Testing Pain

So, one thing I did not consider about the journey with RA, was the pain of the various tests we are subjected to. We all know about the pain of the disease itself but, we may not understand just how uncomfortable and painful the battery of tests we take may be.

Various tests for RA disease management

Blood draws

Let’s start with blood work.  For many people, finding a viable vein can be next to impossible. That means pain, excessive bruising, and a prolonged time getting blood drawn.  The search for a vein can be next to impossible, and because we need to have blood drawn so frequently, it is truly a hideous process for many RA patients.

One trick I was told about was to make sure to be well-hydrated to keep veins healthy and to immediately curl you arm up after it is drawn to prevent as much bruising as possible.  This has helped me a lot.  Now, if you are doing a fasting blood draw, that means you cannot be hydrated but many hospitals are now allowing folks to drink up until an hour before surgery which has helped with this issue a great deal!


How about Xrays?  I am talking traditional ones here.  They play a very crucial role in helping our care team determine the state of our joints, so I am not in any way opposed to them.  Just the other day, I had to have hand and knee Xrays done and getting the positions necessary would have been funny if it was not so painful.  I felt like a pretzel by the time I was done.

CAT scans and MRIs

CAT scans and MRIs are also challenging.  Often you are placed on uncomfortable tables for a long period of time, depending on the test.  For most of us with RA, having to stay in a stationary position for a long time is very painful.   I am also claustrophobic, and so MRIs that have you locked in within an inch of the device induces a panic attack.  Just writing about it makes my heart race!
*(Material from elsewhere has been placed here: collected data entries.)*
Lemma clamp_rates_settled c : inv c → settled (clamp_rates c).
Proof using Htyped Hok.
  intros Hi. unfold clamp_rates. destruct (clamp_direction_inv true c Hi) as [Hi1 Hr1].
  destruct (clamp_direction_inv false _ Hi1) as [Hi2 Hr2]. split; [done |]. intros [] Ha; [| by apply Hr2].
  replace (direction true _) with (direction true (clamp_direction true c)); [by apply Hr1 |].
  unfold clamp_direction at 2. by case_match.
Qed.

(** *** The ceilings *)

Lemma fits_event is_dl a e :
  adaptive_ceiling_enabled c0 = true → event_valid e →
  ceiling_fits is_dl c0 a → ceiling_fits is_dl c0 (ceiling_step a e).
Proof using.
  intros Hen He [Hok' Hcap Hfl Hoff]. pose proof (run_kept [e] a) as [Hk1 Hk2]. simpl in Hk1, Hk2.
  split; [by apply ceiling_step_ok | congruence | by rewrite Hk2 | congruence].
Qed.

Lemma settle_ceilings_safe w c f :
  inv c → adaptive_ceiling_enabled c0 = true →
  (∀ now a, ∃ e, event_valid e ∧ (f now a).2 = ceiling_step a e) →
  csafe w c (settle_ceilings f) (λ r c' _, r = Ok tt ∧ inv c').
Proof using Htyped Hok.
  intros Hi Hen Hf. unfold settle_ceilings, self. make_call; [done |]. intros now w' _.
  apply msafe_bind, msafe_gets, msafe_bind, msafe_update.
  pose (step := λ (is_dl : bool) (c : Controller), if adjusts is_dl (cfg c)
    then on_direction is_dl (λ d, with_adaptive (f now d.(adaptive)).2 d) c else c).
  assert (∀ is_dl c, inv c → inv (step is_dl c)) as Hstep.
  { intros is_dl c1 Hi1. unfold step. case_match; [| done]. apply on_direction_inv; [done | auto with rate |].
    intros d Ha Hfits. destruct (Hf now d.(adaptive)) as (e & He & Heq). simpl. rewrite Heq. by apply fits_event. }
  assert (inv (step false (step true c))) as Hi2 by auto.
  match goal with |- csafe _ _ (if ?b then _ else _) _ => destruct b end; [| by apply msafe_ret]. apply msafe_bind, msafe_update.
  eapply msafe_mono; [by apply apply_shapers_safe, clamp_rates_settled |]. by intros r c' w2 [? [? _]].
Qed.

Lemma run_state_inv state c : inv c → inv (with_run_state state c).
Proof using. by intros [? [? ? ?] ?]. Qed.
Lemma status_inv st c : inv c → inv (with_status st c).
Proof using. by intros [? [? ? ?] ?]. Qed.
Lemma warmup_inv m c : map_Forall (λ _, warmup_typed) m → inv c → inv (with_warmup m c).
Proof using. by intros ? [? [? ? ?] ?]. Qed.
Lemma tracker_inv t c : tracker_typed t → inv c → inv (with_tracker t c).
Proof using. by intros ? [? [? ? ?] ?]. Qed.

Lemma set_run_state_safe w c state : inv c → csafe w c (set_run_state state) (λ r c' _, r = Ok tt ∧ inv c').
Proof using Htyped Hok.
  intros Hi. unfold set_run_state, self. apply msafe_bind, msafe_gets.
  case_bool_decide; [by apply msafe_ret |]. apply msafe_bind, msafe_update. rewrite (inv_cfg c Hi).
  destruct (_ && _) eqn:E; [| apply msafe_ret; by split; [| apply run_state_inv]].
  apply andb_true_iff in E as [Hen _]. apply settle_ceilings_safe; [by apply run_state_inv | done |].
  intros now a. by exists (Paused now "autorate state paused").
Qed.

Lemma gap_safe w c : inv c → csafe w c note_probe_gap (λ r c' _, r = Ok tt ∧ inv c').
Proof using Htyped Hok.
  intros Hi. unfold note_probe_gap, self. apply msafe_bind, msafe_gets. rewrite (inv_cfg c Hi).
  destruct (adaptive_ceiling_enabled c0) eqn:Hen; [| by apply msafe_ret].
  apply settle_ceilings_safe; [done | done |]. intros now a. by exists (ProbeGap now).
Qed.

Lemma stall_safe w c :
  inv c → csafe w c reset_adaptive_after_sustained_gap (λ r c' _, r = Ok tt ∧ inv c').
Proof using Htyped Hok.
  intros Hi. unfold reset_adaptive_after_sustained_gap, self. apply msafe_bind, msafe_gets. rewrite (inv_cfg c Hi).
  destruct (adaptive_ceiling_enabled c0) eqn:Hen; cbn [negb]; [| by apply msafe_ret].
  apply settle_ceilings_safe; [done | done |]. intros now a. by exists (StallReset now).
Qed.

Lemma floor_ready is_dl : adjusts is_dl c0 = true → ready is_dl c0 (floor_rate is_dl c0).
Proof using Htyped Hok.
  intros Ha. destruct (floor_ok is_dl Ha) as [Hf HR]. destruct (top_ok is_dl Ha) as [_ Ht].
  destruct (accepted_rates usize_max c0 Htyped Hok is_dl Ha) as [[_ Hm] [_ Hb] [_ Hx]].
  split; [apply Hf |]. split; [lra |]. apply Rle_trans with (2 := Rmax_l _ _). lra.
Qed.

Lemma base_rate_ready is_dl : adjusts is_dl c0 = true → ready is_dl c0 (base_rate is_dl c0).
Proof using Htyped Hok.
  intros Ha. destruct (floor_ok is_dl Ha) as [Hf HR]. destruct (top_ok is_dl Ha) as [_ Ht].
  destruct (accepted_rates usize_max c0 Htyped Hok is_dl Ha) as [[_ Hm] [Hbf Hb] [_ Hx]].
  split; [apply Hbf |]. split; [lra |]. apply Rle_trans with (2 := Rmax_l _ _). lra.
Qed.

Lemma set_min_safe w c : inv c → csafe w c set_min_shaper_rates (λ r c' _, r = Ok tt ∧ inv c').
Proof using Htyped Hok.
  intros Hi. unfold set_min_shaper_rates. apply msafe_bind, msafe_update.
  assert (∀ is_dl c, inv c → inv (set_min_direction is_dl c)) as Hmin.
  { intros is_dl c1 Hi1. unfold set_min_direction. rewrite (inv_cfg c1 Hi1).
    destruct (adjusts is_dl c0) eqn:Ha; [| done]. apply on_direction_inv; [done | | done].
    intros d Hd. apply reset_search_typed, shaper_typed; [| done]. apply rate_valid, (floor_ok is_dl Ha). }
  eapply msafe_mono; [apply apply_shapers_safe | by intros r c' w' [? [? _]]].
  split; [auto |]. intros is_dl Ha. pose proof (inv_cfg c Hi) as Hc.
  unfold set_min_direction. destruct is_dl.
  - rewrite Hc, Ha. destruct (adjusts false _); by apply floor_ready.
  - replace (cfg (if adjusts true (cfg c) then _ else c)) with c0 by (by case_match).
    rewrite Ha. by apply floor_ready.
Qed.

(** *** The step of a rate *)

Lemma compensation_valid bits rate : f64_valid rate → f64_valid (packet_compensation_us bits rate).
Proof using.
  intros Hr. unfold packet_compensation_us. case_match; [done |]. apply valid_div; [| done].
  apply valid_mul; apply valid_of_N.
Qed.

Lemma threshold_valid is_dl c base :
  f64_valid base → f64_valid (direction is_dl c).(shaper) → f64_valid (threshold_us is_dl c base).
Proof using.
  intros Hb Hs. unfold threshold_us. apply valid_add; [apply valid_mul; [done | apply valid_of_N] |].
  by apply compensation_valid.
Qed.

Lemma delay_thresholds_valid is_dl c :
  inv c → f64_valid (delay_thr_us is_dl c) ∧ f64_valid (avg_adjust_up_thr_us is_dl c) ∧
  f64_valid (avg_adjust_down_thr_us is_dl c).
Proof using Htyped.
  intros Hi. destruct (ct_direction c (inv_typed c Hi) is_dl) as [Hs _ _ _ _ _].
  unfold delay_thr_us, avg_adjust_up_thr_us, avg_adjust_down_thr_us. rewrite (inv_cfg c Hi).
  destruct is_dl; repeat split; apply threshold_valid; try done; typed_field Htyped.
Qed.

Lemma share_valid x y : f64_valid x → f64_valid y → f64_valid (share x y).
Proof using. intros Hx Hy. apply valid_min; [by apply valid_div | done]. Qed.

Lemma interpolate_valid x y z : f64_valid x → f64_valid y → f64_valid z → f64_valid (interpolate x y z).
Proof using. intros Hx Hy Hz. apply valid_sub; [done |]. apply valid_mul; [done |]. by apply valid_sub. Qed.

Lemma down_factor_valid avg delay down :
  f64_valid avg → f64_valid delay → f64_valid down → f64_valid (down_factor avg delay down).
Proof using. intros. unfold down_factor. repeat case_match; try done. apply share_valid; by apply valid_sub. Qed.

Lemma up_factor_valid avg delay up :
  f64_valid avg → f64_valid delay → f64_valid up → f64_valid (up_factor avg delay up).
Proof using. intros. unfold up_factor. repeat case_match; try done. apply share_valid; by apply valid_sub. Qed.

Lemma decayed_valid base rate : f64_valid base → f64_valid rate → f64_valid (decayed c0 base rate).
Proof using Htyped Hok.
  intros Hb Hr. destruct (accepted_factors usize_max c0 Htyped Hok) as [_ _ _ _ [Hd _] [Hu _]].
  unfold decayed. repeat case_match; [apply valid_max | apply valid_min |]; try done;
    apply valid_mul; auto using fin_valid.
Qed.

Lemma update_direction_inv is_dl kind bb avg growth now c :
  inv c → f64_valid avg → inv (update_direction is_dl kind bb avg growth now c).
Proof using Htyped Hok.
  intros Hi Havg. unfold update_direction. rewrite (inv_cfg c Hi).
  destruct (adjusts is_dl c0) eqn:Ha; cbn [negb]; [| done].
  destruct (delay_thresholds_valid is_dl c Hi) as (Hdelay & Hup & Hdown).
  destruct (ct_direction c (inv_typed c Hi) is_dl) as [Hs _ _ _ _ _].
  destruct (accepted_factors usize_max c0 Htyped Hok) as [[H1 _] [H2 _] [H3 _] [H4 _] _ _].
  destruct (base_ready is_dl Ha) as [Hbase _].
  match goal with |- inv (let '_ := ?e in _) => destruct e as [[rate t1] t2] eqn:E end.
  assert (f64_valid rate) as Hrate.
  { repeat case_match; simplify_eq; try done.
    - apply valid_mul; [done |]. apply interpolate_valid; auto using fin_valid, down_factor_valid.
    - apply valid_mul; [done |]. apply interpolate_valid; auto using fin_valid, up_factor_valid.
    - apply decayed_valid; [by apply rate_valid | done]. }
  apply on_direction_inv; [done | |].
  - intros d Hd. apply times_typed, lower_resets_typed; done.
  - intros d _ Hfits. unfold with_times. cbn [adaptive]. by rewrite lower_resets_adaptive.
Qed.

(** *** The ceilings after a sample *)

Lemma duration_ok x : is_some (duration_try_from_secs_f64 x) = true → ∃ d, duration_from_secs_f64 x = Ok d.
Proof using. unfold duration_from_secs_f64. destruct (duration_try_from_secs_f64 x); [eauto | done]. Qed.

Lemma adaptive_policy_ok : ∃ p, adaptive_policy c0 = Ok p ∧ policy_valid p.
Proof using Htyped Hok.
  pose proof (accepted_timers usize_max c0 Htyped Hok) as H. unfold timers_ok in H.
  repeat (apply Forall_cons in H; destruct H as [?%duration_ok H]). repeat match goal with E : ∃ _, duration_from_secs_f64 _ = _ |- _ => destruct E end.
  unfold adaptive_policy. repeat match goal with E : duration_from_secs_f64 _ = _ |- _ => rewrite E; clear E end.
  eexists. split; [reflexivity |]. split; simpl; [typed_field Htyped |].
  apply valid_clamp; [| done..]. apply valid_mul; [typed_field Htyped | done].
Qed.

Lemma observe_ceiling_inv is_dl l bb el now p c :
  inv c → adaptive_ceiling_enabled c0 = true → f64_valid l.(achieved_kbps) → policy_valid p →
  inv (observe_ceiling is_dl l bb el now p c).
Proof using.
  intros Hi Hen Hl Hp. unfold observe_ceiling. case_match; [done |].
  destruct (ct_direction c (inv_typed c Hi) is_dl) as [Hs _ _ _ _ _].
  apply on_direction_inv; [done | auto with rate |]. intros d _ Hfits.
  apply (fits_event _ _ (Observed now _ p)); [done | | done]. by split.
Qed.

Lemma update_ceilings_inv dl_load ul_load b1 b2 k1 k2 now c :
  inv c → f64_valid dl_load.(achieved_kbps) → f64_valid ul_load.(achieved_kbps) →
  ∃ c', update_adaptive_ceilings dl_load ul_load b1 b2 k1 k2 now c = Ok c' ∧ inv c'.
Proof using Htyped Hok.
  intros Hi Hd Hu. unfold update_adaptive_ceilings. rewrite (inv_cfg c Hi).
  destruct (adaptive_ceiling_enabled c0) eqn:Hen; cbn [negb orb]; [| by exists c].
  destruct adaptive_policy_ok as (p & -> & Hp). cbn [mbind result_bind].
  destruct (uplink_state c); try (by exists c); eexists; split; try done;
    by repeat apply observe_ceiling_inv.
Qed.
I recently had a screening done that involved an abdominal ultrasound.  I had no idea that the wand would be depressed so firmly that I would be in pain for the next two days.  I think it actually triggered costochondritis as I am still recovering, several days later.
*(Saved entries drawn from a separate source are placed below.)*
(** C2: Under an accepted configuration whose probe times fit a [Duration], no handler of the
    controller panics: whatever the events and the answers of the clock and of [tc], the run
    returns and has handled every event. *)
Theorem controller_never_panics {Request} `{EqDecision Request} {W} usize_max c now dl_created ul_created
    (es : list (ControlEvent Request)) (reply : ∀ call, W → tc_answer call * W) (w : W) :
  config_typed c → validate usize_max c = Ok tt → probe_timers_ok c → Forall event_typed es →
  (run_with tc_answer reply w (controller_run c now dl_created ul_created es)).1.1 = Ok tt.
Proof.
  intros Ht Hv Hp Hes. eapply (safe_any_reply reply (λ r, r.1 = Ok tt)).
  eapply safe_mono; [by eapply run_safe |]. by intros r w' [-> _].
Qed.

(** C5: While a runtime override or an operation holds the rates, the controller goes on
    learning but writes no bandwidth, whatever the events are; the runtime driver is then the
    only one to write. *)
Theorem held_rates_untouched {Request} `{EqDecision Request} c (es : list (ControlEvent Request)) :
  runtime_rate_control_suspended c = true → Forall stays_held es → writes_nothing (control es c).
Proof. intros Hc Hes. eapply safe_writes_nothing. by apply idle_control. Qed.

(** ** What the configuration lets through *)

Definition sample_output : string := "qdisc cake 8001: root refcnt 2 bandwidth 20Mbit" +:+ str1 nl.

(** A minimum of 50 kbit/s. *)
Definition low_minimum : Config := defaults_but (f64_of_N 50) (f64_of_N 10) f64_one.

(** A minimum below 100 kbit/s is accepted, but [change_cake_rate] refuses such a rate: with the
    minimum enforced the controller holds 50 kbit/s, and CAKE stays at the base rate. *)
Lemma low_minimum_not_written :
  validate u64_max low_minimum = Ok tt ∧
  (let run := run_with tc_answer (tc_reply 1 sample_output (Ok tt)) []
     (controller_run (Request := unit) low_minimum 0 0 0 [MinimumEnforced]) in
   run.1.1 = Ok tt ∧ run.1.2.(dl).(shaper) = f64_of_N 50 ∧ run.1.2.(dl).(applied).(last_set) = 20000).
Proof. by vm_compute. Qed.

(** The probe off, and an interval that was never checked. *)
Definition negative_interval : Config :=
  defaults_but (f64_of_N DEFAULT_MIN_DL_SHAPER_RATE_KBPS) (f64_of_N 2000) (SFopp (f64_of_N 10)).

Definition quiet_sample (second : N) : ControlEvent unit :=
  Sampled {| reflector := "1.1.1.1"; timestamp := f64_of_N second; rtt_ms := f64_of_N 20;
             dl_owd_us := f64_of_N 10000; ul_owd_us := f64_of_N 10000; timestamped_owd := false |}
    (f64_lit 3 10)
    {| dl_kbps := f64_zero; ul_kbps := f64_zero; fresh := true;
       dl_observed_at := second * nanos_per_sec; ul_observed_at := second * nanos_per_sec |}
    (second * nanos_per_sec).

(** The interval of the probe is checked only while the probe is on, but every judged sample
    makes a [Duration] of it: an accepted configuration panics with the first baseline. *)
Lemma unchecked_interval_panics :
  validate u64_max negative_interval = Ok tt ∧
  (run_with tc_answer (tc_reply 1 sample_output (Ok tt)) []
     (controller_run negative_interval 0 0 0 (map quiet_sample [1; 2; 3]))).1.1 = Err Panicked.
Proof. by vm_compute. Qed.

Lemma default_run_works :
  (run_with tc_answer (tc_reply 1 sample_output (Ok tt)) []
     (controller_run defaults 0 0 0 (map quiet_sample [1; 2; 3; 4]))).1.1 = Ok tt.
Proof. by vm_compute. Qed.

(** ** Concrete runs *)

Lemma config_typed_by c :
  forallb (valid_binary f64_prec f64_emax) (config_floats c) = true →
  c.(dl_max_wire_packet_size_bits) <= u64_max → c.(ul_max_wire_packet_size_bits) <= u64_max →
  config_typed c.
Proof. intros H ? ?. split; [| done]. apply Forall_forall. intros x Hx. by eapply forallb_forall in H; [| apply list_elem_of_In]. Qed.

Lemma defaults_typed : config_typed defaults.
Proof. by apply config_typed_by; vm_compute. Qed.

Lemma defaults_valid : validate u64_max defaults = Ok tt.
Proof. by vm_compute. Qed.

Lemma defaults_probe_timers : probe_timers_ok defaults.
Proof. by vm_compute. Qed.

Lemma quiet_typed seconds : Forall event_typed (map quiet_sample seconds).
Proof. induction seconds; constructor; [by split | done]. Qed.

(** A world that keeps what was shown. *)
Definition shown_reply (c : TcCall) (w : Shown) : tc_answer c * Shown :=
  match c with
  | Now => (1, w)
  | TcShow i => (Ok sample_output, Some (i, sample_output))
  | TcChange _ _ _ _ => (Ok tt, None)
  end.

Lemma shown_step c w : tc_step w c (shown_reply c w).1 (shown_reply c w).2.
Proof. by destruct c. Qed.

Lemma rate_changes_allowed_witness :
  config_typed defaults ∧ validate u64_max defaults = Ok tt ∧ probe_timers_ok defaults ∧
  change_allowed defaults (Some ("ifb-wan", sample_output)%string)
    (TcChange "ifb-wan" "8001:" Cake 20000).
Proof.
  split; [apply defaults_typed |]. split; [apply defaults_valid |]. split; [apply defaults_probe_timers |].
  pose proof (follow_runs shown_reply tc_step 4 None
    (controller_run (Request := unit) defaults 0 0 0 []) shown_step) as Hr.
  refine (rate_changes_allowed u64_max defaults 0 0 0 (@nil (ControlEvent unit)) _ _ _ defaults_typed
    defaults_valid defaults_probe_timers _ Hr _); [constructor | by vm_compute].
Defined.

Lemma controller_never_panics_witness :
  (run_with tc_answer shown_reply None
     (controller_run defaults 0 0 0 (map quiet_sample [1; 2; 3; 4]))).1.1 = Ok tt.
Proof.
  apply (controller_never_panics u64_max defaults 0 0 0 _ shown_reply None defaults_typed defaults_valid
    defaults_probe_timers (quiet_typed [1; 2; 3; 4])).
Defined.

Definition held_surroundings : Surroundings :=
  {| sr_cfg := defaults; sr_baseline_epoch := 0; sr_uplink_state := Active; sr_route_identity := None;
     sr_rating_phase := RatingIdle; sr_cpu_total_percent := None; sr_sqm_runtime_healthy := true;
     sr_runtime_override_active := true; sr_runtime_operation_active := false |}.

Lemma held_rates_untouched_witness :
  let c := change_surroundings held_surroundings (controller_new defaults 0 0 0) in
  runtime_rate_control_suspended c = true ∧ writes_nothing (control [quiet_sample 1; MinimumEnforced] c).
Proof.
  split; [reflexivity |]. apply held_rates_untouched; [reflexivity |].
  constructor; [exact I |]. constructor; [exact I | constructor].
Defined.

Definition bloated_load : Load :=
  {| load_kind := High; achieved_kbps := f64_of_N 19000; bloat := true; delay_count := 4;
     avg_delta := f64_of_N 50000 |}.
Definition clean_load : Load :=
  {| load_kind := High; achieved_kbps := f64_of_N 19000; bloat := false; delay_count := 0;
     avg_delta := f64_of_N 2000 |}.

Local Notation new_controller := (controller_new defaults 0 0 0).
(** One second after the start. *)
Local Notation after dl_load ul_load :=
  (match control_rates dl_load ul_load EvDisabled EvDisabled nanos_per_sec new_controller with
   | Ok c => c | Err _ => new_controller end).

Lemma new_judged : judged_start defaults bloated_load clean_load new_controller true ∧
  judged_start defaults bloated_load clean_load new_controller false.
Proof.
  pose proof (controller_new_inv u64_max defaults defaults_typed defaults_valid 0 0 0) as Hi.
  pose proof (base_rate_ready u64_max defaults defaults_typed defaults_valid) as Hr.
  split; (split; [done | reflexivity | by apply Hr | by intros []]).
Qed.

Lemma bufferbloat_never_raises_witness :
  (f64_R (direction true (after bloated_load clean_load)).(shaper)
   <= f64_R (direction true new_controller).(shaper))%R ∧
  (direction true (after bloated_load clean_load)).(last_bb) = nanos_per_sec.
Proof.
  apply (bufferbloat_never_raises u64_max defaults bloated_load clean_load EvDisabled EvDisabled nanos_per_sec
    new_controller (after bloated_load clean_load) true defaults_typed defaults_valid (proj1 new_judged)).
  - vm_compute. reflexivity.
  - reflexivity.
  - vm_compute. discriminate.
Defined.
Mammograms and colonoscopies

Most RA folks have to have testing done a lot more frequently than the average person so, for instance, I have mammograms and colonoscopies done more often.  Any woman who has had a mammogram knows the discomfort associated with it, although it is much less barbaric than it was 20 years ago.  As for colonoscopies, well, let’s just say the prep is not for the faint-hearted.
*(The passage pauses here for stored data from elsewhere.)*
(** * Sprint game session manager (src/index.js)

    A shallow embedding of the sprint-game part of the Express/Socket.IO
    server: the two process-wide maps [sprintGames] and [activePlayers],
    the helper functions [startSprintCountdown], [startSprintGame] and
    [endSprintGame], the three socket handlers ([join-sprint], [tap],
    [disconnect]) and the two sprint HTTP routes.

    Modelling choices, all taken from the source:
    - a game state is a mutable JS object; the registry holds a reference
      to it and the countdown interval closes over the same reference.
      Objects live in [heap] (a list indexed by location), the registry
      maps a game id to a location;
    - [game.players] is a JS [Map]: insertion ordered, [set] on a present
      key keeps its position.  It is an association list;
    - [sprintGames] and [activePlayers] are only used by key: [gmap];
    - timers ([setInterval], [setTimeout]) are pending entries with a due
      time; the environment fires a pending timer once it is due;
    - [db.run] / [db.all] talk to SQLite.  A statement is applied when it
      is issued and whether it succeeds is decided by an oracle;
    - JS numbers that hold counts and milliseconds are integers here ([Z]);
    - the id that POST /api/sprint/start builds from [Date.now()] and
      [Math.random()] is an input of the create event;
    - console output is left out, and so are the [try]/[catch] wrappers:
      on a well-formed payload no handler throws. *)

From stdpp Require Import gmap strings list fin_maps sorting.
From Stdlib Require Import ZArith Lia.

Open Scope string_scope.
Open Scope list_scope.
Open Scope Z_scope.

(** ** JS [Map] with string keys: insertion-ordered association list *)

Section JsMap.
Context {V : Type}.

(** [m.get(k)] *)
Fixpoint map_get (k : string) (m : list (string * V)) : option V :=
  match m with
  | [] => None
  | (k', v) :: m' => if decide (k = k') then Some v else map_get k m'
  end.

(** [m.set(k, v)]: a present key keeps its place, a new key goes last. *)
Fixpoint map_set (k : string) (v : V) (m : list (string * V)) : list (string * V) :=
  match m with
  | [] => [(k, v)]
  | (k', v') :: m' =>
      if decide (k = k') then (k, v) :: m' else (k', v') :: map_set k v m'
  end.

(** [m.delete(k)] *)
Fixpoint map_delete (k : string) (m : list (string * V)) : list (string * V) :=
  match m with
  | [] => []
  | (k', v') :: m' =>
      if decide (k = k') then m' else (k', v') :: map_delete k m'
  end.

(** [Array.from(m.values())] *)
Definition map_values (m : list (string * V)) : list V := m.*2.

(** [m.size] *)
Definition map_size (m : list (string * V)) : Z := Z.of_nat (length m).
End JsMap.

(** ** [Array.prototype.sort(cmp)]

    The sort is stable (ECMAScript 2019; the project asks for Node.js v14
    or higher): elements that compare equal keep their relative order.
    [cmp a b <= 0] keeps [a] in front of [b]. *)

Section JsSort.
Context {A : Type} (cmp : A → A → Z).

Fixpoint sort_insert (x : A) (l : list A) : list A :=
  match l with
  | [] => [x]
  | y :: l' => if cmp x y <=? 0 then x :: y :: l' else y :: sort_insert x l'
  end.

Definition js_sort (l : list A) : list A := foldr sort_insert [] l.
End JsSort.

(** ** Data model *)

(** [game.status]: 'waiting', 'countdown', 'active', 'finished' *)
Inductive game_status := Waiting | Countdown | Active | Finished.

#[global] Instance game_status_eq_dec : EqDecision game_status.
Proof. solve_decision. Defined.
The tests for RA disease management can be a difficult experience

I want to emphasize here that I am grateful that testing is done as an essential part of managing RA, but it is important to acknowledge that testing can be a difficult experience one that should be discussed and reviewed with your care team. Being sensitive to this issue is important and one that bears some attention as part of our journey with RA.